**DIRECTIONS**
Restate word for word the lines of the entries below, starting with the line that holds "(active sh) g" and ending with the line that holds "(** [resolve] from", and no others.

**TASK DATA**
(* ===== verification/Registry.v ===== *)
(** * The active rules and a session's view of them
    ([crates/daemon/src/detection/mod.rs], [Classifier] of [classify.rs])

    The active rule set sits behind a lock and a generation counter that live
    sessions poll.  Publishing and reading are two accesses each, so they are
    modelled as two steps each, with every interleaving of any number of
    publishers against a session's classifier.  The atomics are sequentially
    consistent here, which the acquire/release pairs of the source give for
    this pattern (each side touches the lock and the counter in opposite
    orders). *)

From S2P Require Import Prelude RustStd Protocol Schema CliVersion Rules Matching Classify.
Local Open Scope Z_scope.

(** ** Shared state and its two-step accesses *)

Record Shared := mkShared {
  active : CompiledRules;
  generation : Z
}.

(** [publish]: replace the rules, then bump the generation. *)
Inductive PublishPc := PubStart (rules : CompiledRules) | PubWritten | PubDone.

Definition publish_step (sh : Shared) (pc : PublishPc) : Shared * PublishPc :=
  match pc with
  | PubStart rules => (mkShared rules (generation sh), PubWritten)
  | PubWritten => (mkShared (active sh) (u64_add (generation sh) 1), PubDone)
  | PubDone => (sh, PubDone)
  end.

(** [current_rules]: read the generation, then the rules. *)
Inductive CurrentPc :=
  | CurStart
  | CurGeneration (generation : Z)
  | CurDone (rules : CompiledRules) (generation : Z).

Definition current_rules_step (sh : Shared) (pc : CurrentPc) : CurrentPc :=
  match pc with
  | CurStart => CurGeneration (generation sh)
  | CurGeneration g => CurDone (active sh) g
  | CurDone rules g => CurDone rules g
  end.

(** ** Loading the override file *)

(** What the override path holds, as the file system and serde report it. *)
Inductive OverrideFile :=
  | Missing
  | Unreadable
  | Undecodable
  | Decoded (file : RuleFile).

Inductive LoadOutcome :=
  | BundledOnly
  | Merged
  | RefusedUnreadable
  | RefusedUndecodable
  | RefusedInvalid (error : RuleError).

(** [load]: the outcome, and the rules handed to [publish] if any. *)
Definition load (bundled : CompiledRules) (file : OverrideFile)
    : LoadOutcome * option CompiledRules :=
  match file with
  | Missing => (BundledOnly, Some bundled)
  | Unreadable => (RefusedUnreadable, None)
  | Undecodable => (RefusedUndecodable, None)
  | Decoded file =>
      match compile file with
      | Ok overlay => (Merged, Some (merge_over bundled overlay))
      | Err error => (RefusedInvalid error, None)
      end
  end.

(** One poll of the watcher: compare the stat with the last one. *)
Record WatchState := mkWatchState {
  exists_ : bool;
  modified : option Z;
  len : Z
}.

#[export] Instance WatchState_eq_dec : EqDecision WatchState.
Proof. solve_decision. Defined.

Definition watch_poll (state next : WatchState) : WatchState * bool :=
  if bool_decide (next = state) then (state, false) else (next, true).

(** ** A session's classifier *)

Record Classifier := mkClassifier {
  cl_provider : option AgentProvider;
  cl_version : option CliVersion;
  cl_resolved : option ResolvedRules;
  cl_generation : Z
}.

Definition Classifier_none : Classifier := mkClassifier None None None 0.

(** [PartialEq] on [Option<CliVersion>], which [set_version] tests. *)
Definition version_option_eq (a b : option CliVersion) : bool :=
  match a, b with
  | None, None => true
  | Some x, Some y => version_eq x y
  | _, _ => false
  end.

Section classifier.
Context `{UnicodeCase}.

(** [resolve] from where it has fetched the rules. *)
Definition store_resolved (cl : Classifier) (provider : AgentProvider)
    (rules : CompiledRules) (g : Z) : Classifier :=
  mkClassifier (cl_provider cl) (cl_version cl)
    (Some (resolve rules provider (cl_version cl))) g.

(** [resolve] with nobody publishing meanwhile. *)
Definition Classifier_resolve (sh : Shared) (cl : Classifier) : Classifier :=
  match cl_provider cl with
  | None => mkClassifier (cl_provider cl) (cl_version cl) None (generation sh)
  | Some provider =>
      match current_rules_step sh (current_rules_step sh CurStart) with
      | CurDone rules g => store_resolved cl provider rules g
      | _ => cl
      end
  end.

Definition with_version (sh : Shared) (provider : option AgentProvider)
    (version : option CliVersion) : Classifier :=
  Classifier_resolve sh (mkClassifier provider version None 0).

Definition set_version (sh : Shared) (cl : Classifier) (version : option CliVersion)
    : Classifier * bool :=
  if version_option_eq (cl_version cl) version then (cl, false)
  else
    (Classifier_resolve sh
       (mkClassifier (cl_provider cl) version (cl_resolved cl) (cl_generation cl)), true).

(** The test of [refresh]. *)
Definition needs_refresh (sh : Shared) (cl : Classifier) : bool :=
  bool_decide (cl_provider cl ≠ None) && negb (cl_generation cl =? generation sh).

Definition refresh (sh : Shared) (cl : Classifier) : Classifier :=
  if needs_refresh sh cl then Classifier_resolve sh cl else cl.

Definition Classifier_rules (sh : Shared) (cl : Classifier)
    : Classifier * option ResolvedRules :=
  let cl := refresh sh cl in (cl, cl_resolved cl).

Definition status_rows (sh : Shared) (cl : Classifier) : Classifier * nat :=
  let '(cl, rules) := Classifier_rules sh cl in
  (cl, from_option res_status_rows DEFAULT_STATUS_ROWS rules).

Definition waiting_prompt_rows (sh : Shared) (cl : Classifier) : Classifier * nat :=
  let '(cl, rules) := Classifier_rules sh cl in
  (cl, from_option res_waiting_prompt_rows DEFAULT_STATUS_ROWS rules).

Definition Classifier_classify (sh : Shared) (cl : Classifier) (ev : Evidence)
    : Classifier * option Verdict :=
  let '(cl, rules) := Classifier_rules sh cl in
  (cl, rules ← rules; classify rules ev).

Definition Classifier_waiting_prompt (sh : Shared) (cl : Classifier)
    (classification_lines frame_lines : list str) : Classifier * option str :=
  let '(cl, rules) := Classifier_rules sh cl in
  (cl, rules ← rules; waiting_prompt_from_lines classification_lines frame_lines rules).

(** ** Interleavings *)

(** [completed] counts publications that have bumped the generation: history
    for the proofs, read by no step. *)
Record World := mkWorld {
  shared : Shared;
  publishers : list PublishPc;
  classifier : Classifier;
  fetching : option CurrentPc;
  completed : nat
}.

Inductive step : World → World → Prop :=
  (** A reload, or an install, starts. *)
  | step_publish_start rules sh pubs cl f n :
      step (mkWorld sh pubs cl f n) (mkWorld sh (pubs ++ [PubStart rules]) cl f n)
  (** Some publisher makes its next access. *)
  | step_publish i pc pc' sh sh' pubs cl f n :
      pubs !! i = Some pc → publish_step sh pc = (sh', pc') →
      step (mkWorld sh pubs cl f n)
           (mkWorld sh' (<[i := pc']> pubs) cl f
              (match pc with PubWritten => S n | _ => n end))
  (** The session notices a new generation and starts to resolve. *)
  | step_refresh sh pubs cl n :
      needs_refresh sh cl = true →
      step (mkWorld sh pubs cl None n) (mkWorld sh pubs cl (Some CurStart) n)
  (** A version probe answers. *)
  | step_set_version version sh pubs cl n :
      version_option_eq (cl_version cl) version = false →
      step (mkWorld sh pubs cl None n)
           (mkWorld sh pubs
              (mkClassifier (cl_provider cl) version (cl_resolved cl) (cl_generation cl))
              (Some CurStart) n)
  (** The fetch in progress makes its next access. *)
  | step_fetch sh pubs cl pc n :
      step (mkWorld sh pubs cl (Some pc) n)
           (mkWorld sh pubs cl (Some (current_rules_step sh pc)) n)
  (** The fetch is over: the view is stored. *)
  | step_store provider rules g sh pubs cl n :
      cl_provider cl = Some provider →
      step (mkWorld sh pubs cl (Some (CurDone rules g)) n)
           (mkWorld sh pubs (store_resolved cl provider rules g) None n).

**RESULT OF THE TASK**
  | CurGeneration g => CurDone (active sh) g
  | CurDone rules g => CurDone rules g
  end.

(** ** Loading the override file *)

(** What the override path holds, as the file system and serde report it. *)
Inductive OverrideFile :=
  | Missing
  | Unreadable
  | Undecodable
  | Decoded (file : RuleFile).

Inductive LoadOutcome :=
  | BundledOnly
  | Merged
  | RefusedUnreadable
  | RefusedUndecodable
  | RefusedInvalid (error : RuleError).

(** [load]: the outcome, and the rules handed to [publish] if any. *)
Definition load (bundled : CompiledRules) (file : OverrideFile)
    : LoadOutcome * option CompiledRules :=
  match file with
  | Missing => (BundledOnly, Some bundled)
  | Unreadable => (RefusedUnreadable, None)
  | Undecodable => (RefusedUndecodable, None)
  | Decoded file =>
      match compile file with
      | Ok overlay => (Merged, Some (merge_over bundled overlay))
      | Err error => (RefusedInvalid error, None)
      end
  end.

(** One poll of the watcher: compare the stat with the last one. *)
Record WatchState := mkWatchState {
  exists_ : bool;
  modified : option Z;
  len : Z
}.

#[export] Instance WatchState_eq_dec : EqDecision WatchState.
Proof. solve_decision. Defined.

Definition watch_poll (state next : WatchState) : WatchState * bool :=
  if bool_decide (next = state) then (state, false) else (next, true).

(** ** A session's classifier *)

Record Classifier := mkClassifier {
  cl_provider : option AgentProvider;
  cl_version : option CliVersion;
  cl_resolved : option ResolvedRules;
  cl_generation : Z
}.

Definition Classifier_none : Classifier := mkClassifier None None None 0.

(** [PartialEq] on [Option<CliVersion>], which [set_version] tests. *)
Definition version_option_eq (a b : option CliVersion) : bool :=
  match a, b with
  | None, None => true
  | Some x, Some y => version_eq x y
  | _, _ => false
  end.

Section classifier.
Context `{UnicodeCase}.

(** [resolve] from where it has fetched the rules. *)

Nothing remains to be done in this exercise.